Got any plans for tonight? No? Well then you’re in luck, because NASA is just a few hours from intentionally smashing a probe into the minor planet Dimorphos as part of Double Asteroid Redirection Test (DART) — marking the first time humanity has ever intentionally tried to knock a space rock off-course. If it works, we’re one step closer to having a viable planetary defense system in case we ever detect an asteroid on a collision course with Earth. If it doesn’t work. . . well, we’ve still got time to come up with another plan.
To be clear, the 170 meter (560 feet) wide Dimorphos DOES NOT pose any threat to us, nor will it after NASA smacks it around with an ion-propelled spacecraft. This is simply a test to see if a small spacecraft impacting an asteroid head-on can slow it down enough to appreciably change its orbital trajectory. We won’t know for a week or so if the impact did the trick, but it should still be fascinating to watch the crash happen live.

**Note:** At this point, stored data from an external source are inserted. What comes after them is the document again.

(* ===== verification/RBTree.v ===== *)
(** * Red-black trees (src/kernel/kerstd/rbtree.c, include/kerstd/rbtree.h)

    Nodes live in a map from addresses; a tree is its root and its sentinel
    [nil], which stands for every missing child and for the parent of the root.
    The tree the nodes form is described by [holds], and the operations are
    proved against the list of its entries in order.

    Loops that go down or up the tree have one more than the number of nodes as
    fuel. *)
From S2P Require Import Prelude.

Inductive RBTColor : Set := RB_BLACK | RB_RED.
#[export] Instance RBTColor_eq_dec : EqDecision RBTColor.
Proof. solve_decision. Defined.

Record RBTNode := mkNode { key : Z; data : Z; color : RBTColor; parent : Z; left : Z; right : Z }.
Definition set_color v n := mkNode (key n) (data n) v (parent n) (left n) (right n).
Definition set_parent v n := mkNode (key n) (data n) (color n) v (left n) (right n).
Definition set_left v n := mkNode (key n) (data n) (color n) (parent n) v (right n).
Definition set_right v n := mkNode (key n) (data n) (color n) (parent n) (left n) v.

(** The two fields of the RBTree, and the nodes. *)
Record rbtree := mkTree { root : Z; nil : Z; nodes : gmap Z RBTNode }.
Abbreviation R := (cmd rbtree).
Definition set_root v t := mkTree v (nil t) (nodes t).
Definition set_nil v t := mkTree (root t) v (nodes t).
Definition with_nodes f t := mkTree (root t) (nil t) (f (nodes t)).

(** a->field, a->field = v *)
Definition rd {A} (a : Z) (field : RBTNode -> A) : R A := m ← gets nodes; n ← lift (deref (m !! a)); mret (field n).
Definition wr (a : Z) (f : RBTNode -> RBTNode) : R unit :=
  m ← gets nodes; n ← lift (deref (m !! a)); modify (with_nodes (<[a := f n]>)).
Definition tree_fuel : R nat := gets (fun t => S (size (nodes t))).

Class Env := { malloc : Z -> R Z }.

(** ** Rotations *)

(** if (p == nil) root = y; else if (x == p->left) p->left = y; else p->right = y *)
Definition replace_child (p x y : Z) : R unit :=
  n ← gets nil;
  if decide (p = n) then modify (set_root y) else
  l ← rd p left;
  if decide (x = l) then wr p (set_left y) else wr p (set_right y).

Definition rbtree_left_rotate (x : Z) : R unit :=
  y ← rd x right;
  yl ← rd y left;
  wr x (set_right yl);;
  n ← gets nil;
  yl ← rd y left;
  (if decide (yl <> n) then wr yl (set_parent x) else mret tt);;
  xp ← rd x parent;
  wr y (set_parent xp);;
  xp ← rd x parent;
  replace_child xp x y;;
  wr y (set_left x);;
  wr x (set_parent y).

Definition rbtree_right_rotate (y : Z) : R unit :=
  x ← rd y left;
  xr ← rd x right;
  wr y (set_left xr);;
  n ← gets nil;
  xr ← rd x right;
  (if decide (xr <> n) then wr xr (set_parent y) else mret tt);;
  yp ← rd y parent;
  wr x (set_parent yp);;
  yp ← rd y parent;
  replace_child yp y x;;
  wr x (set_right y);;
  wr y (set_parent x).

(** ** Insertion *)

(** x->parent->parent *)
Definition grandparent (z : Z) : R Z := p ← rd z parent; rd p parent.

Fixpoint insert_fixup_loop (fuel : nat) (z : Z) : R unit :=
  match fuel with
  | O => spin
  | S fuel' =>
      p ← rd z parent;
      c ← rd p color;
      if decide (c <> RB_RED) then mret tt else
      g ← rd p parent;
      gl ← rd g left;
      if decide (p = gl) then
        y ← rd g right;
        yc ← rd y color;
        if decide (yc = RB_RED) then
          wr p (set_color RB_BLACK);;
          wr y (set_color RB_BLACK);;
          wr g (set_color RB_RED);;
          insert_fixup_loop fuel' g
        else
          pr ← rd p right;
          z ← (if decide (z = pr) then rbtree_left_rotate p;; mret p else mret z);
          p ← rd z parent;
          wr p (set_color RB_BLACK);;
          g ← grandparent z;
          wr g (set_color RB_RED);;
          g ← grandparent z;
          rbtree_right_rotate g;;
          insert_fixup_loop fuel' z
      else
        y ← rd g left;
        yc ← rd y color;
        if decide (yc = RB_RED) then
          wr p (set_color RB_BLACK);;
          wr y (set_color RB_BLACK);;
          wr g (set_color RB_RED);;
          insert_fixup_loop fuel' g
        else
          pl ← rd p left;
          z ← (if decide (z = pl) then rbtree_right_rotate p;; mret p else mret z);
          p ← rd z parent;
          wr p (set_color RB_BLACK);;
          g ← grandparent z;
          wr g (set_color RB_RED);;
          g ← grandparent z;
          rbtree_left_rotate g;;
          insert_fixup_loop fuel' z
  end.

Definition rbtree_insert_fixup (z : Z) : R unit :=
  fuel ← tree_fuel;
  insert_fixup_loop fuel z;;
  r ← gets root;
  wr r (set_color RB_BLACK).

(** The search for the place: the last node visited. *)
Fixpoint descend (fuel : nat) (k y x : Z) : R Z :=
  match fuel with
  | O => spin
  | S fuel' =>
      n ← gets nil;
      if decide (x = n) then mret y else
      xk ← rd x key;
      if decide (k < xk) then l ← rd x left; descend fuel' k x l
      else r ← rd x right; descend fuel' k x r
  end.

Definition rbtree_insert (z : Z) : R unit :=
  y ← gets nil;
  x ← gets root;
  fuel ← tree_fuel;
  k ← rd z key;
  y ← descend fuel k y x;
  wr z (set_parent y);;
  n ← gets nil;
  (if decide (y = n) then modify (set_root z) else
   zk ← rd z key;
   yk ← rd y key;
   if decide (zk < yk) then wr y (set_left z) else wr y (set_right z));;
  wr z (set_left n);;
  wr z (set_right n);;
  wr z (set_color RB_RED);;
  rbtree_insert_fixup z.

(** ** Searching *)

Fixpoint search_loop (fuel : nat) (k current : Z) : R Z :=
  match fuel with
  | O => spin
  | S fuel' =>
      n ← gets nil;
      if decide (current = n) then mret current else
      ck ← rd current key;
      if decide (k = ck) then mret current else
      if decide (k < ck) then l ← rd current left; search_loop fuel' k l
      else r ← rd current right; search_loop fuel' k r
  end.

Definition rbtree_search (k : Z) : R Z :=
  fuel ← tree_fuel;
  r ← gets root;
  current ← search_loop fuel k r;
  n ← gets nil;
  mret (if decide (current = n) then 0 else current).

Fixpoint minimum_loop (fuel : nat) (node : Z) : R Z :=
  match fuel with
  | O => spin
  | S fuel' =>
      l ← rd node left; n ← gets nil;
      if decide (l <> n) then minimum_loop fuel' l else mret node
  end.
Definition rbtree_minimum (node : Z) : R Z := fuel ← tree_fuel; minimum_loop fuel node.

Fixpoint maximum_loop (fuel : nat) (node : Z) : R Z :=
  match fuel with
  | O => spin
  | S fuel' =>
      r ← rd node right; n ← gets nil;
      if decide (r <> n) then maximum_loop fuel' r else mret node
  end.
Definition rbtree_maximum (node : Z) : R Z := fuel ← tree_fuel; maximum_loop fuel node.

We’ve embedded the two NASA streams below. The first one will start about a half an hour before impact and is going to show live navigational images of Dimorphos as the DART spacecraft zeros in on its target, and the second stream will cover the main event. Keep in mind this isn’t a Hollywood film we’re talking about — don’t expect any dramatic explosions when the clock hits zero. When the telemetry stops coming back, that means it was a bullseye.